▸ **ASSIGNED TASK**:
Give again, word for word, every line in the entries below from the line with "unfold quote_from_upbit_payload. cbn." up to and including the line with "A run's rollups", and no other line.

▸ **STORED DATA**:
(* rust: src/normalize/write/primitive.rs float64_col *)
Definition float64_col (rows : list SliceRow) (value : SliceRow -> option F) : Array :=
  arr_floats (map value rows).

(* rust: src/normalize/write/primitive.rs bool_col *)
Definition bool_col (rows : list SliceRow) (value : SliceRow -> bool) : Array :=
  arr_bools (map (fun row => Some (value row)) rows).

(** [builder.finish()] *)
Definition finished (a : option Array) : result WriteFailure Array := ok_or a Panicked.

(* rust: src/normalize/write/primitive.rs string_list_col *)
Definition string_list_col (rows : list SliceRow) (value : SliceRow -> list string) : result WriteFailure Array :=
  finished (strings_finish (fold_left (fun builder row =>
    c_close true (fold_left (fun builder item => c_item item builder) (value row) builder)) rows strings_new)).

(** The borrowed builder, and what writing through the borrow does. *)
(* rust: src/normalize/write/primitive.rs struct_field_mut *)
Definition struct_field_mut (k : BuilderKind) (builder : StructBuilder) (field_index : nat) (field_name : string)
    : result StorageError (child k * (child k -> StructBuilder)) :=
  ok_or ((fun c => (c, fun c => sb_write_back k field_index c builder)) <$> sb_field_builder k field_index builder)
    (SInvalidConfig ("normalize writer schema mismatch: field `" ++ field_name ++ "` at index " ++
       show_Z (Z.of_nat field_index) ++ " has unexpected builder type")).
(** [get] is the value of the column of a name. *)
Definition read_slice (get : string -> option (Value F)) : option SliceRow :=
  let str name := v ← get name; as_str v in let int name := v ← get name; as_int v in
  let float name := v ← get name; as_nullable as_float v in
  let strings name := v ← get name; as_list as_str v in
  slice_id ← str "slice_id"%string; venue ← str "venue"%string; source_role ← str "source_role"%string;
  symbol_native ← str "symbol_native"%string; symbol_canonical ← str "symbol_canonical"%string;
  base_asset ← str "base_asset"%string; quote_asset ← str "quote_asset"%string; market_type ← str "market_type"%string;
  window_ms ← int "window_ms"%string; window_start_ms ← int "window_start_ms"%string;
  window_end_ms ← int "window_end_ms"%string; slice_completeness ← str "slice_completeness"%string;
  missing_reasons ← strings "missing_reasons"%string; quality_ok ← int "quality_ok"%string;
  quality_delayed ← int "quality_delayed"%string; quality_stale ← int "quality_stale"%string;
  quality_gap ← int "quality_gap"%string; quality_invalid ← int "quality_invalid"%string;
  trade_count ← int "trade_count"%string; trade_volume ← (v ← get "trade_volume"%string; as_float v);
  last_trade_price ← float "last_trade_price"%string; last_trade_size ← float "last_trade_size"%string;
  best_bid ← float "best_bid"%string; best_ask ← float "best_ask"%string; mid_price ← float "mid_price"%string;
  spread_bps ← float "spread_bps"%string; book_ticker_count ← int "book_ticker_count"%string;
  depth_event_count ← int "depth_event_count"%string;
  depth_book_rebuilt ← (v ← get "depth_book_rebuilt"%string; as_bool v);
  trade_events ← (v ← get "trade_events"%string; as_list (as_struct read_trade) v);
  book_ticker_events ← (v ← get "book_ticker_events"%string; as_list (as_struct read_book) v);
  depth_events ← (v ← get "depth_events"%string; as_list (as_struct read_compact) v);
  ticker_events ← (v ← get "ticker_events"%string; as_list (as_struct read_compact) v);
  symbol_health ← (v ← get "symbol_health_snapshot"%string; as_nullable (as_struct read_symbol_health) v);
  source_health ← (v ← get "source_health_snapshot"%string; as_nullable (as_struct read_source_health) v);
  parent_event_ids ← strings "parent_event_ids"%string; parent_run_ids ← strings "parent_run_ids"%string;
  Some (mkSlice slice_id venue source_role symbol_native symbol_canonical base_asset quote_asset market_type
    window_ms window_start_ms window_end_ms slice_completeness missing_reasons quality_ok quality_delayed
    quality_stale quality_gap quality_invalid trade_count trade_volume last_trade_price last_trade_size
    best_bid best_ask mid_price spread_bps book_ticker_count depth_event_count depth_book_rebuilt trade_events
    book_ticker_events depth_events ticker_events symbol_health source_health parent_event_ids parent_run_ids).
Lemma trade_agrees r e (t : TradeNormalized (F := F)) :
  same_event r e -> plain_payload r -> rr_event_type r = "trade"%string ->
  parse_trade (V := V) e = Some t -> f_is_finite (tn_price t) = true ->
  f_is_finite (tn_quantity t) = true ->
  tick_of_trade (from_raw_market_event (V := V) r) (tn_price t) (tn_quantity t).
Proof.
  intros (Hv & Ht & Hp) Hplain Htype H Hf Hq. unfold parse_trade in H. rewrite Hp in H.
  unfold tick_of_trade, has_mark_price, from_raw_market_event, quote_of.
  destruct (pj_parse (rr_payload_json r)) as [value|] eqn:Ep; [|done]. cbn [mbind option_bind] in H |- *.
  unfold quote_from_payload. rewrite <- Hv, Htype.
  destruct (String.eqb (ri_venue e) "binance") eqn:Eb; [|destruct (String.eqb (ri_venue e) "upbit") eqn:Eu; [|done]].
  - unfold parse_binance_trade in H. fold (binance_data (F := F) value).
    destruct (field_number "p" _) as [p|] eqn:E1; cbn in H; [|done].
    destruct (field_number "q" _) as [q|] eqn:E2; cbn in H; [|done].
    destruct (f_leb p f_zero) eqn:L1, (f_leb q f_zero) eqn:L2; cbn in H; try done. injection H as <-.
    cbn in Hf, Hq. unfold quote_from_binance_payload. cbn.
    change (default value _) with (binance_data (F := F) value).
    rewrite (field_filter _ _ _ E1 Hf L1), (field_filter _ _ _ E2 Hq L2). cbn.
    by rewrite (positive_leb p).
  - apply String.eqb_eq in Eu. unfold binance_data in H. rewrite (Hplain (eq_trans (eq_sym Hv) Eu) _ Ep) in H.
    cbn in H. unfold parse_upbit_trade in H.
    destruct (field_number "trade_price" _) as [p|] eqn:E1; cbn in H; [|done].
    destruct (field_number "trade_volume" _) as [q|] eqn:E2; cbn in H; [|done].
    destruct (f_leb p f_zero) eqn:L1, (f_leb q f_zero) eqn:L2; cbn in H; try done.
    assert (Hpq : tn_price t = p /\ tn_quantity t = q).
    { destruct (f ← pj_get "ask_bid" value; pj_as_str f) as [s|]; cbn in H; [|done].
      destruct (String.eqb s "BID"); cbn in H; [by injection H as <-|].
      destruct (String.eqb s "ASK"); cbn in H; [by injection H as <-|done]. }
    destruct Hpq as [Ep1 Eq1]. rewrite Ep1 in Hf |- *. rewrite Eq1 in Hq |- *.
    unfold quote_from_upbit_payload. cbn.
    rewrite (field_filter _ _ _ E1 Hf L1), (field_filter _ _ _ E2 Hq L2). cbn.
    by rewrite (positive_leb p).
Qed.
(* ===== verification/UniverseFacts.v ===== *)
(** * UniverseFacts: rollups, native symbols and admission

    A run's rollups are well formed and merging them counts each source window once;
    both native symbols of a symbol come from the first slice seen; the snapshot splits
    the known symbols into the admitted and the others. *)
From S2P Require Import Prelude Text OrderedMap Records NormalizeArgs L1Window L1Build.
From S2P Require Import L1BuildFacts Projection Regime ProjectionFacts Universe.
From Stdlib Require Import Sorting.Sorted.
Open Scope Z_scope.

Section natives.
Context {L : StorageLib} {F : Type} {FO : Float F} {FM : FloatMath F}.
Abbreviation SliceRow := (SliceRow (F := F)).

(** The first slice fixes both symbols. *)
Lemma assign_first (row : SliceRow) :
  assign_native_symbols row None None = (Some (sl_symbol_native row), Some (sl_symbol_native row)).
Proof.
  unfold assign_native_symbols. cbn [is_none]. rewrite !andb_true_r.
  by destruct (String.eqb (sl_venue row) "upbit"), (String.eqb (sl_venue row) "binance").
Qed.

Lemma assign_later (row : SliceRow) a b :
  assign_native_symbols row (Some a) (Some b) = (Some a, Some b).
Proof. unfold assign_native_symbols. cbn [is_none]. by rewrite !andb_false_r. Qed.

Lemma observe_natives (row : SliceRow) a n :
  ra_execution_symbol_native a = Some n -> ra_reference_symbol_native a = Some n ->
  ra_execution_symbol_native (observe_slice row a) = Some n /\
  ra_reference_symbol_native (observe_slice row a) = Some n.
Proof. intros He Hr. unfold observe_slice. by rewrite He, Hr, assign_later. Qed.
(** Every row that a build took in was decoded from a file it read. *)
Lemma built_rows root spool finish_order args input_range session b :
  (forall l, finish_order l ≡ₚ l) ->
  build_live root spool finish_order args input_range session = Ok b ->
  exists entries rows,
    collect_input_entries list_keys (local_files root (Some spool)) (read_range_of args input_range) Live
      (na_l0_run_key_overlap_ms args) = Ok entries /\
    b = finish (run_accumulator (V := V) args input_range (scan_range_of args input_range)
          (metadata_from_entries entries Live) rows) /\
    (forall e path l, e ∈ entries -> ie_path e = Some path ->
       decode_file col_str col_i64 col_bool (e, rows_at path) = Ok l -> forall row, row ∈ l -> row ∈ rows) /\
    (forall e, RawRow e ∈ rows -> exists path read row, rows_at path = Ok read /\ row ∈ read /\
       raw_event_from_batch col_str col_i64 row = Ok e).
Proof.
  intros Ho Hb. unfold read_and_build_slices in Hb. cbv zeta in Hb. apply bind_ok in Hb as (entries & He & Hb).
  rewrite fold_range_decoded in Hb. apply bind_ok in Hb as (files & Hf & [= <-]).
  exists entries, (List.concat files). split; [exact He|]. split; [done|].
  apply try_map_ok_Forall2 in Hf. rewrite Forall2_fmap_l in Hf. split.
  - intros e path l Hin Hpath Hl row Hrow. apply list_elem_of_lookup in Hin as [i Hi].
    assert (Ht : (i, e) ∈ tasks finish_order entries).
    { rewrite (tasks_perm _ _ Ho). apply elem_of_lookup_imap. eauto. }
    apply list_elem_of_lookup in Ht as [j Hj]. destruct (Forall2_lookup_l _ _ _ _ _ Hf Hj) as (l' & Hl' & Hd).
    unfold compose, downloaded, materialize_entry in Hd. cbn [fst snd] in Hd. rewrite Hpath in Hd.
    cbn [mbind result_bind me_local_path fst snd] in Hd.
    assert (l' = l) as -> by congruence.
    apply list_elem_of_In, in_concat. exists l. split; [|by apply list_elem_of_In].
    apply list_elem_of_In, list_elem_of_lookup. eauto.
  - intros e Hrow. apply list_elem_of_In, in_concat in Hrow as (l & Hl & Hrow). apply list_elem_of_In in Hl, Hrow.
    apply list_elem_of_lookup in Hl as [i Hi]. destruct (Forall2_lookup_r _ _ _ _ _ Hf Hi) as (t & _ & Hd).
    unfold compose, downloaded, decode_file in Hd. cbn [fst snd] in Hd.
    destruct (materialize_entry _ _ _ _ _) as [m|]; [|done]. cbn [mbind result_bind] in Hd.
    destruct (rows_at _) as [read|] eqn:Hread; [|done]. cbn [mbind result_bind] in Hd.
    destruct (family_from_key _) as [family|]; [|injection Hd as <-; by apply elem_of_nil in Hrow].
    apply try_map_ok_Forall2 in Hd. apply list_elem_of_lookup in Hrow as [j Hj].
    destruct (Forall2_lookup_r _ _ _ _ _ Hd Hj) as (row & Hat & Hdec).
    exists (me_local_path m.2), read, row. split_and!; [done|by eapply list_elem_of_lookup_2|].
    unfold decode_row in Hdec. destruct family; apply bind_ok in Hdec as (x & Hx & [=]). by subst.
Qed.

(** ** The two runs *)

(** A run of the sink that ends in a flush, without an error. *)
Record flushed_run (cfg : L0StorageConfig) (ops : list (Io * SinkOp)) (k : L0StorageSink) : Prop := {
  fr_calendar : calendar_ok;
  fr_flush : 0 < cf_flush_records cfg;
  fr_clean : Forall op_clean ops.*2;
  fr_room : zlen ops + 3 < int_max U64;
  fr_run : exists io, sink_run (ops ++ [(io, OpFlushAll)]) (sink_start cfg) = (Ok (), k);
}.

(** The settings of a live run over whole windows, and of the spool it looks at. *)
Record live_settings (args : NormalizeArgs) (input_range : InputRange) (n : nat) (root run : string) : Prop := {
  ls_windows : windowed args input_range n;
  ls_margins : 0 <= na_scan_margin_ms args /\ 0 <= na_clock_skew_margin_ms args;
  ls_start : 0 <= ir_start_ms (read_range_of args input_range);
  ls_root : root <> ""%string /\ ends_with "/" root = false;
  ls_run : quiet run;
  ls_dates : calendar_dates;
}.
(** The seventh upload is refused. *)
Lemma published_pointers_stay_readable_witness :
  (sample_run "success" sample_rows (6%nat, ∅)).2 <> Ok () /\
  all_backed (F := Z) (sample_run "success" sample_rows (6%nat, ∅)).1.2.
Proof.
  split; [by vm_compute|].
  apply (published_pointers_stay_readable "bucket" (snd (A := nat)) sample_args "run" 3600000 2 (fun l => l)
    (sample_build "success" sample_rows) 5 9 (6%nat, ∅) sample_store_laws
    (sample_published "success" sample_rows ltac:(done)));
    apply sample_empty_bucket.
Defined.

Lemma successful_run_reads_back_witness : exists w'' plan,
  read_plan "bucket" (fun _ d w => (w, Ok d)) (na_window_ms sample_args)
    (mkRange 3601000 (3601000 + na_window_ms sample_args)) (sample_run "success" sample_rows (99%nat, ∅)).1
  = (w'', Ok plan) /\ pl_l1_run_id plan = "run"%string /\
  slices_at (F := Z) (sample_run "success" sample_rows (99%nat, ∅)).1.2 (pl_output_object_keys plan)
  ≡ₚ sample_rows.
Proof.
  apply (successful_run_reads_back "bucket" (snd (A := nat)) (fun _ d w => (w, Ok d)) sample_args "run"
    3600000 2 (fun l => l) (sample_build "success" sample_rows) 5 9 3601000 (99%nat, ∅)
    (sample_run "success" sample_rows (99%nat, ∅)).1 sample_store_laws sample_readable
    (sample_published "success" sample_rows ltac:(done)));
    [apply sample_empty_bucket..|reflexivity|apply pair_of_snd; vm_compute; reflexivity|vm_compute; right; left].
Defined.

Lemma empty_run_takes_over_its_windows_witness : exists w'',
  read_plan "bucket" (fun _ d w => (w, Ok d)) (na_window_ms sample_args)
    (mkRange 3600000 (3600000 + na_window_ms sample_args)) (sample_run "empty" [] (99%nat, ∅)).1
  = (w'', Err (ReaderAdmissibility (PointerNotSuccess "empty"))).
Proof.
  apply (empty_run_takes_over_its_windows "bucket" (snd (A := nat)) (fun _ d w => (w, Ok d)) sample_args "run"
    3600000 2 (fun l => l) (sample_build "empty" []) 5 9 3600000 (99%nat, ∅)
    (sample_run "empty" [] (99%nat, ∅)).1 sample_store_laws sample_readable
    (sample_published "empty" [] ltac:(done)));
    [apply sample_empty_bucket..|reflexivity|apply pair_of_snd; vm_compute; reflexivity|vm_compute; left].
Defined.
(* ===== verification/IndexSearch.v ===== *)
(** * IndexSearch: the discovery finds the newest success

    The keys of index pointers are text, and [normalize/discovery/pointer.rs] takes the
    greatest key of the newest hour for the newest window.  For windows of 3.6 seconds and
    more, whose pointers of an hour fit one page, and times of thirteen digits, that is
    right: the search answers the end of the newest success of the index, however many
    pointers without success follow it. *)
From stdpp Require Import sorting.
From Stdlib Require Import Sorting.Sorted.
From S2P Require Import Prelude Text OrderedMap Records NormalizeArgs L1Window L1Inputs L1Build.
From S2P Require Import Admissible L1Publish PublishFacts.
Open Scope Z_scope.
Open Scope list_scope.

(** ** Numbers of the same length are ordered as texts *)

Lemma digits_value_acc acc l : digits_value acc l = acc * 10 ^ zlen l + digits_value 0 l.
Proof.
  revert acc. induction l as [|x l IH]; intros acc; cbn [digits_value].
  { change (zlen (@nil ascii)) with 0. lia. }
  rewrite (IH (10 * acc + _)), (IH (10 * 0 + _)). unfold zlen. cbn [Datatypes.length].
  rewrite Nat2Z.inj_succ, Z.pow_succ_r by lia. lia.
Qed.

Lemma digit_val_bound x : is_digit x = true -> 0 <= digit_val x < 10.
Proof. unfold is_digit, digit_val. intros H. bool_prop. lia. Qed.

Lemma digits_value_bound l : forallb is_digit l = true -> 0 <= digits_value 0 l < 10 ^ zlen l.
Proof.
  induction l as [|x l IH]; cbn [forallb digits_value]; [done|]. intros H. bool_prop.
  specialize (IH ltac:(done)). pose proof (digit_val_bound x ltac:(done)). rewrite digits_value_acc.
  unfold zlen in *. cbn [Datatypes.length]. rewrite Nat2Z.inj_succ, Z.pow_succ_r by lia. nia.
Qed.

Lemma str_cmp_cons x y a b : str_cmp (String x a) (String y b) =
  match N.compare (N_of_ascii x) (N_of_ascii y) with Eq => str_cmp a b | c => c end.
Proof. done. Qed.

Lemma str_cmp_prefix p a b : str_cmp (p ++ a) (p ++ b) = str_cmp a b.
Proof.
  induction p as [|x p IH]; [done|]. change (String x p ++ ?s)%string with (String x (p ++ s)).
  by rewrite str_cmp_cons, N.compare_refl.
Qed.

Lemma digits_order l l' t t' : Datatypes.length l = Datatypes.length l' ->
  forallb is_digit l = true -> forallb is_digit l' = true -> digits_value 0 l < digits_value 0 l' ->
  str_cmp (of_bytes l ++ t) (of_bytes l' ++ t') = Lt.
Proof.
  revert l'. induction l as [|x l IH]; intros [|y l'] Hlen Hd Hd'; try done; cbn [digits_value].
  cbn in Hlen, Hd, Hd'. bool_prop. injection Hlen as Hlen. rewrite (digits_value_acc _ l), (digits_value_acc _ l').
  pose proof (digits_value_bound l ltac:(done)). pose proof (digits_value_bound l' ltac:(done)).
  assert (zlen l = zlen l') as E by (unfold zlen; by rewrite Hlen). rewrite E in *. intros Hlt.
  change (of_bytes (?x :: ?l) ++ ?s)%string with (String x (of_bytes l ++ s)). rewrite str_cmp_cons.
  assert (Hxy : digit_val x <= digit_val y) by nia. unfold digit_val, byte_val in *.
  destruct (N.compare_spec (N_of_ascii x) (N_of_ascii y)) as [Exy| |]; [|done|lia].
  apply IH; try done. rewrite Exy in Hlt. lia.
Qed.
Lemma filled_more c f a m ranges : 0 < interval -> (interval | f) -> (interval | a) -> a <= f -> filled c f ranges ->
  filled c (Z.max f (a + Z.of_nat m * interval)) (ranges ++ map (window_at a interval) (seq 0 m)).
Proof using Type.
  intros Hi [y ->] [x ->] Haf [Hall Hend]. set (start := c / interval) in *. split.
  - intros i Hle. rewrite elem_of_app. destruct (Z.le_gt_cases (start * interval + Z.of_nat (Datatypes.S i) * interval) (y * interval))
      as [Hold|Hnew]; [left; by apply Hall|right]. apply window_at_elem.
    assert (y <= start + Z.of_nat i) by nia. assert (x <= y) by nia.
    exists (Z.to_nat (start + Z.of_nat i - x)). split; [nia|]. unfold window_at. f_equal; nia.
  - intros r [Hr|Hr]%elem_of_app; [specialize (Hend r Hr); lia|].
    apply window_at_elem in Hr as (i & Hi' & ->). unfold window_at. cbn [ir_end_ms]. nia.
Qed.

Lemma loop_leaves_none turns shutdown now_ms w c f ran e ran' : clock_ok now_ms -> in_time args c ->
  lives c now_ms w turns -> settled w f -> (interval | f) -> clock_ok f -> c / interval * interval <= f ->
  filled c f (rd_input_range <$> ran) ->
  worker_loop args (tn_tick <$> turns) shutdown now_ms ran = Ok (e, ran') ->
  exists f', filled c f' (rd_input_range <$> ran').
Proof using HS HL HJ Horder Hread Hclean Hpl Hlp Hlpo.
  pose proof (pa_schedule _ (pl_args _ Hpl)) as [Hi _].
  revert shutdown now_ms w f ran. induction turns as [|t turns IH]; intros shutdown now_ms w f ran Hnow Hc Hlive Hset Hf Hfd Hcf Hfill H.
  { injection H as <- <-. by exists f. }
  cbn [lives] in Hlive. destruct Hlive as ((Ew & Hseen & Hlast) & Hold & [Ht Hclock] & Hgo).
  pose proof (turn_starts (tn_tick t) now_ms w (tn_bucket t) (tn_seen t) c f) as Hturn.
  cbn [fmap list_fmap worker_loop] in H. unfold drain_of in Hturn, Hgo.
  destruct (resolve_initial_l0_l1_state _ _) as [last o].
  apply bind_ok in H as (d & Hd & H). destruct (Hgo d Hd) as (w' & Hperf & Hlive').
  destruct (Hturn d) as (a & m & Ha & Had & Haf & Hm & Hin); try done.
  assert (Hmax : clock_ok (Z.max f (a + Z.of_nat m * interval))).
  { destruct Hin as [->|(t' & Ht' & Hle)]; [by replace (Z.max _ _) with f by lia|].
    unfold clock_ok, in_time, dated in *. lia. }
  pose proof (performs_settles w _ w' Hperf a m f Hset Ha Had ltac:(unfold clock_ok, dated in Hmax; lia) Hm) as Hset'.
  pose proof (filled_more c f a m _ Hi Hf Ha Haf Hfill) as Hfill'. rewrite <- Hm, <- fmap_app in Hfill'.
  assert (Hf' : (interval | Z.max f (a + Z.of_nat m * interval))).
  { destruct (Z.max_spec f (a + Z.of_nat m * interval)) as [[_ ->]|[_ ->]]; [|done].
    apply Z.divide_add_r; [done|apply Z.divide_factor_r]. }
  destruct (is_requested _); [injection H as <- <-; by eexists|]. destruct (sleep_or_requested _ _) as [h b].
  destruct b; [injection H as <- <-; by eexists|].
  eapply (IH h (tk_now (tn_tick t)) w'); try done. lia.
Qed.
(* ===== verification/VenueRunFacts.v ===== *)
(** * VenueRunFacts: a run that succeeds has stored what it received

    The watchers change the sink only by appends and flushes, whatever these answer, so the
    accounting of [SinkReach] holds through a whole run; the report's checks then say that
    every file of the spool was uploaded. *)
From S2P Require Import Prelude Text OrderedMap BinanceNormalize Records Sink SinkReach VenueStats.
From S2P Require Import BinanceVenue UpbitVenue Derivatives IngestArgs Config VenueWatch Effects VenueRun.
Open Scope Z_scope.

Section reach.
Context {L : StorageLib}.

Definition sink_reaches : option L0StorageSink -> option L0StorageSink -> Prop := option_Forall2 reaches.

#[export] Instance reaches_preorder : PreOrder reaches.
Proof. unfold reaches. apply _. Qed.
#[export] Instance sink_reaches_preorder : PreOrder sink_reaches.
Proof.
  split.
  - intros [k|]; constructor. reflexivity.
  - intros k1 k2 k3 H12 H23. destruct H12 as [k1 k2 H12|]; inversion_clear H23; constructor. by etransitivity.
Qed.

(** A venue whose handler and snapshots feed the sink and do nothing else to it. *)
Class VenueReach (S E R : Type) {N : Venue S E R} := {
  vn_handle_reaches : forall io m now s k, sink_reaches k (vn_handle io m now s k).2;
  vn_snapshots_reaches : forall io r now k, reaches k (vn_snapshots io r now k);
}.

Section session.
Context {S E R : Type} {N : Venue S E R} {NR : VenueReach S E R}.

Lemma derivative_step_reaches t tm k : sink_reaches k (derivative_step (S := S) (E := E) (R := R) t tm k).2.
Proof.
  unfold derivative_step. destruct (tm_derivative_snapshot_interval tm); [|done]. destruct (_ <=? _); [|done].
  cbn. destruct k; constructor. apply vn_snapshots_reaches.
Qed.

Lemma housekeeping_reaches (t : Turn R) (l : Live (S := S)) : sink_reaches l.2 (run_housekeeping t l).2.2.
Proof.
  destruct l as [[s tm] k]. unfold run_housekeeping. destruct (_ <=? _); [done|]. destruct (_ && _); [done|].
  match goal with |- context [derivative_step t ?tm ?k] => pose proof (derivative_step_reaches t tm k) as H;
    destruct (derivative_step t tm k) end. exact H.
Qed.

Lemma turn_reaches d (t : Turn R) (l : Live (S := S)) : sink_reaches l.2 (session_turn d t l).2.2.
Proof.
  destruct l as [[s tm] k]. unfold session_turn. destruct (tn_shutdown t); [done|]. destruct (_ <=? _); [done|].
  destruct (poll_session _) as [m|reason|]; [|done|apply housekeeping_reaches].
  pose proof (vn_handle_reaches (tn_io t) m (tn_clock_ms t) s k) as H.
  destruct (vn_handle _ _ _ _ _) as [[[u|e] s'] k']; [|exact H]. etransitivity; [exact H|].
  apply (housekeeping_reaches t (s', _, k')).
Qed.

▸ **REPLY TO THE EXERCISE**:
    unfold quote_from_upbit_payload. cbn.
    rewrite (field_filter _ _ _ E1 Hf L1), (field_filter _ _ _ E2 Hq L2). cbn.
    by rewrite (positive_leb p).
Qed.
(* ===== verification/UniverseFacts.v ===== *)
(** * UniverseFacts: rollups, native symbols and admission

    A run's rollups are well formed and merging them counts each source window once;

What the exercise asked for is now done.